D’autre part, un regard même superficiel sur le créationnisme démontre clairement que ses partisans se sont donné beaucoup de mal pour présenter une belle unanimité aux yeux de l’observateur naïf. Comme nous allons le voir, la différence entre les tenants de la théorie du dessein intelligent (abordée à la leçon 3) comme William Dembski et les créationnistes adeptes de la jeune terre comme Duane Guish, est énorme tant au point de vue scientifique que théologique. Une des rares choses que ces gens ont en commun est leur haine pour ce qu’ils perçoivent comme une vision matérialiste et scientifique du monde ne laissant aucune place à Dieu et à la spiritualité. Phillip Johnson, ardent défenseur du dessein intelligent , estime que les créationnistes pourront l’emporter en mettant à profit ce qu’il considère comme une faille cruciale dans l’édifice de la science: le rejet d’explications surnaturelles. Je pense que la fissure dans le camp créationniste est beaucoup plus large et plus facile à exploiter, comme on le verra dans cette leçon.

Les nombreuses formes du créationnisme

 

La meilleure classification des positions sur la question des origines, comme on appelle souvent la conception plus large de l’évolution , a peut-être été proposée par Eugenie Scott, du « National Center for Science Education ». Elle est résumée dans le graphique ci-dessous. Comme Scott le fait remarquer, il y a toute une panoplie de choix à considérer et ils diffèrent selon leur degré d’appui sur la science d’une part et sur la Bible de l’autre.

Scottsclassificationcopie

À l’un des extrêmes se situent les partisans de la terre plate. Bien que clairement minoritaires parmi les créationnistes, on peut dire qu’ils en sont les plus « bibliques » à cause de leur interprétation strictement littérale : non seulement sont-ils convaincus que la terre est âgée de 6000 ans, mais en plus, qu’elle est plate et située au centre de l’univers, précisément comme le dit la Bible.

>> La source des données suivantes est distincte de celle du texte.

(** Setting the bit of index [i] changes that bit and no other. *)
Lemma bit_at_set i bytes j :
  i < 8 * length bytes →
  bit_at (alter (λ b, Z.lor b (Z.shiftl 1 (Z.of_nat (7 - i mod 8)))) (i / 8) bytes) j
  = bit_at bytes j || bool_decide (j = i).
Proof.
  intros Hi. unfold bit_at.
  destruct (decide (j / 8 = i / 8)) as [Hd|Hd].
  - rewrite Hd, list_lookup_alter_eq.
    destruct (lookup_lt_is_Some_2 bytes (i / 8)) as [b Hb].
    { apply Nat.Div0.div_lt_upper_bound. lia. }
    rewrite Hb. simpl. rewrite Z.lor_spec. f_equal.
    pose proof (Nat.mod_upper_bound i 8). pose proof (Nat.mod_upper_bound j 8).
    pose proof (Nat.div_mod_eq i 8). pose proof (Nat.div_mod_eq j 8).
    rewrite Z.shiftl_spec by lia.
    destruct (decide (j = i)) as [->|Hne].
    + rewrite Z.sub_diag. by rewrite bool_decide_eq_true_2.
    + rewrite bool_decide_eq_false_2 by done.
      change 1%Z with (2 ^ 0)%Z. apply Z.pow2_bits_false. lia.
  - rewrite list_lookup_alter_ne by done.
    rewrite bool_decide_eq_false_2 by congruence. by rewrite orb_false_r.
Qed.

Lemma boolSliceToBytes_loop_bit i slice bytes j :
  i + length slice ≤ 8 * length bytes →
  bit_at (boolSliceToBytes_loop i slice bytes) j
  = bit_at bytes j || (bool_decide (i ≤ j) && default false (slice !! (j - i))).
Proof.
  revert i bytes. induction slice as [|v rest IH]; intros i bytes Hlen; cbn [boolSliceToBytes_loop length] in *.
  { by rewrite lookup_nil, andb_false_r, orb_false_r. }
  rewrite IH by (destruct v; rewrite ?length_alter; lia).
  assert (Hbit : bit_at (if v then alter (λ b, Z.lor b (Z.shiftl 1 (Z.of_nat (7 - i mod 8)))) (i / 8) bytes
                         else bytes) j = bit_at bytes j || (v && bool_decide (j = i))).
  { destruct v; [by apply bit_at_set; lia | by rewrite orb_false_r]. }
  rewrite Hbit, <-orb_assoc. f_equal.
  destruct (decide (j = i)) as [->|Hne].
  - rewrite Nat.sub_diag, (bool_decide_eq_true_2 (i = i)), (bool_decide_eq_true_2 (i ≤ i)),
      (bool_decide_eq_false_2 (S i ≤ i)) by lia. simpl. by rewrite andb_true_r, orb_false_r.
  - rewrite (bool_decide_eq_false_2 (j = i)) by done. rewrite andb_false_r. simpl.
    destruct (decide (i < j)).
    + rewrite !bool_decide_eq_true_2 by lia. by replace (j - i) with (S (j - S i)) by lia.
    + by rewrite !bool_decide_eq_false_2 by lia.
Qed.

Lemma boolSliceToBytes_num_bytes slice :
  length (boolSliceToBytes slice) = (length slice + 7) / 8.
Proof.
  unfold boolSliceToBytes. rewrite boolSliceToBytes_loop_length, length_replicate.
  pose proof (Nat.div_mod_eq (length slice) 8). pose proof (Nat.mod_upper_bound (length slice) 8).
  pose proof (Nat.div_mod_eq (length slice + 7) 8). pose proof (Nat.mod_upper_bound (length slice + 7) 8).
  case_bool_decide; lia.
Qed.

Lemma boolSliceToBytes_bit slice j :
  bit_at (boolSliceToBytes slice) j = default false (slice !! j).
Proof.
  pose proof (boolSliceToBytes_num_bytes slice) as Hn.
  unfold boolSliceToBytes in *. rewrite boolSliceToBytes_loop_length in Hn.
  rewrite boolSliceToBytes_loop_bit.
  - rewrite (bool_decide_eq_true_2 (0 ≤ j)), Nat.sub_0_r by lia.
    unfold bit_at at 1. destruct (replicate _ _ !! _) as [b|] eqn:E; [|done].
    apply lookup_replicate in E as [-> _]. by rewrite Z.testbit_0_l.
  - rewrite Hn. pose proof (Nat.div_mod_eq (length slice + 7) 8).
    pose proof (Nat.mod_upper_bound (length slice + 7) 8). lia.
Qed.

Lemma boolSliceToBytes_is_byte slice : Forall is_byte (boolSliceToBytes slice).
Proof.
  apply boolSliceToBytes_loop_bytes, Forall_replicate. unfold is_byte. lia.
Qed.

Lemma length_bytes_to_bools bytes : length (bytes_to_bools bytes) = 8 * length bytes.
Proof.
  induction bytes as [|b bs IH]; [done|].
  change (bytes_to_bools (b :: bs)) with (byte_to_bools b ++ bytes_to_bools bs).
  rewrite length_app, IH. cbn [length]. change (length (byte_to_bools b)) with 8. lia.
Qed.

Lemma lookup_bytes_to_bools bytes j :
  j < 8 * length bytes → bytes_to_bools bytes !! j = Some (bit_at bytes j).
Proof.
  revert j. induction bytes as [|b bs IH]; intros j Hj; simpl in Hj; [lia|].
  change (bytes_to_bools (b :: bs)) with (byte_to_bools b ++ bytes_to_bools bs).
  assert (Hl : length (byte_to_bools b) = 8) by done.
  destruct (decide (j < 8)).
  - rewrite lookup_app_l by lia. unfold byte_to_bools.
    rewrite list_lookup_fmap, lookup_seq_lt by done.
    unfold bit_at. rewrite Nat.div_small, Nat.mod_small by done. done.
  - rewrite lookup_app_r, Hl, IH by lia. f_equal. unfold bit_at.
    assert (Hd : j / 8 = S ((j - 8) / 8)).
    { replace j with ((j - 8) + 1 * 8) at 1 by lia. rewrite Nat.div_add by lia. lia. }
    assert (Hm : j mod 8 = (j - 8) mod 8).
    { replace j with ((j - 8) + 1 * 8) at 1 by lia. by rewrite Nat.Div0.mod_add. }
    by rewrite Hd, Hm.
Qed.

Lemma bools_roundtrip slice :
  take (length slice) (bytes_to_bools (boolSliceToBytes slice)) = slice.
Proof.
  pose proof (boolSliceToBytes_num_bytes slice) as Hn.
  pose proof (Nat.div_mod_eq (length slice + 7) 8).
  pose proof (Nat.mod_upper_bound (length slice + 7) 8).
  apply list_eq. intros j. destruct (decide (j < length slice)).
  - rewrite lookup_take_lt by done. rewrite lookup_bytes_to_bools by lia.
    rewrite boolSliceToBytes_bit.
    by destruct (lookup_lt_is_Some_2 slice j) as [v ->].
  - rewrite lookup_take_ge by lia. symmetry. apply lookup_ge_None. lia.
Qed.

(** * base64 *)

Lemma base64_char_val v :
  (0 ≤ v < 64)%Z → base64_val (base64_char v) = Some v ∧ base64_char v ≠ "="%char.
Proof.
  intros Hv.
  assert (Hall : forallb (λ v, bool_decide (base64_val (base64_char v) = Some v) &&
                              bool_decide (base64_char v ≠ "="%char)) (seqZ 0 64) = true)
    by (vm_compute; reflexivity).
  rewrite forallb_forall in Hall. specialize (Hall v).
  rewrite <-list_elem_of_In, elem_of_seqZ in Hall.
  specialize (Hall ltac:(lia)). apply andb_true_iff in Hall as [H1 H2].
  by apply bool_decide_eq_true in H1, H2.
Qed.

Lemma lor_shiftl_add a b n :
  (0 ≤ n)%Z → (0 ≤ b < 2 ^ n)%Z → Z.lor (Z.shiftl a n) b = (a * 2 ^ n + b)%Z.
Proof.
  intros Hn Hb. rewrite <-Z.shiftl_mul_pow2 by done.
  assert (Hd : Z.land (Z.shiftl a n) b = 0%Z).
  { apply Z.bits_inj'. intros i Hi. rewrite Z.land_spec, Z.bits_0.
    destruct (decide (i < n)%Z).
    - by rewrite Z.shiftl_spec_low.
    - rewrite <-(Z.mod_small b (2 ^ n)) by done.
      rewrite Z.mod_pow2_bits_high by lia. apply andb_false_r. }
  rewrite Z.add_nocarry_lxor by done. by rewrite Z.lxor_lor.
Qed.

Lemma sextet_div val n : (0 ≤ n)%Z → sextet val n = ((val / 2 ^ n) mod 64)%Z.
Proof.
  intros Hn. unfold sextet. rewrite Z.shiftr_div_pow2 by done.
  by rewrite <-(Z.land_ones _ 6).
Qed.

 Une position légèrement différente est celle du géocentrisme , qui accepte l’idée d’une terre sphérique, mais rejette carrément l’astronomie selon Copernic et Galilée. C’est aussi un point de vue minoritaire, mais tout comme la position de la terre plate, il est instructif parce qu’il révèle un aspect intéressant du courant principal de la pensée créationniste. J’ai eu à plusieurs reprises des conversations ou des échanges de lettres avec des créationnistes jeune-terre (le prochain groupe dans la classification de Scott) qui se défendent bien d’être crédules et opposés à la science. Ils font valoir que la preuve scientifique milite définitivement contre l’évolution et en faveur d’une jeune terre. Je leur fais habituellement remarquer poliment que la seule raison pour laquelle ils pensent ainsi est qu’ils croient en l’infaillibilité de la Bible autant en matière scientifique que spirituelle. Je leur demande alors à l’occasion pourquoi ils ne croient pas que le soleil se déplace autour d’une terre plate et immobile, puisque ces deux notions sont également présentes dans la Bible. En réalité, on pourrait dire que ces deux positions sont beaucoup plus clairement définies dans les Écritures que l’âge de la Terre, que l’on doit calculer sur la base d’hypothèses concernant la durée de vie des générations énumérées dans la Bible.

L’étonnante réponse des créationnistes consiste à nier que la Bible contienne quelque déclaration que ce soit au sujet d’une terre plate ou en faveur du géocentrisme. Ils sont clairement en contradiction non seulement avec certains créationnistes qui croient et défendent ces deux affirmations, mais aussi avec l’évidence historique : si, pendant la plus grande partie de l’histoire occidentale, les chrétiens ont épousé ces deux points de vue, c’est précisément pour des motifs bibliques! Ce n’est pas pour rien que Copernic et Galilée ont eu des ennuis avec l’Église de Rome.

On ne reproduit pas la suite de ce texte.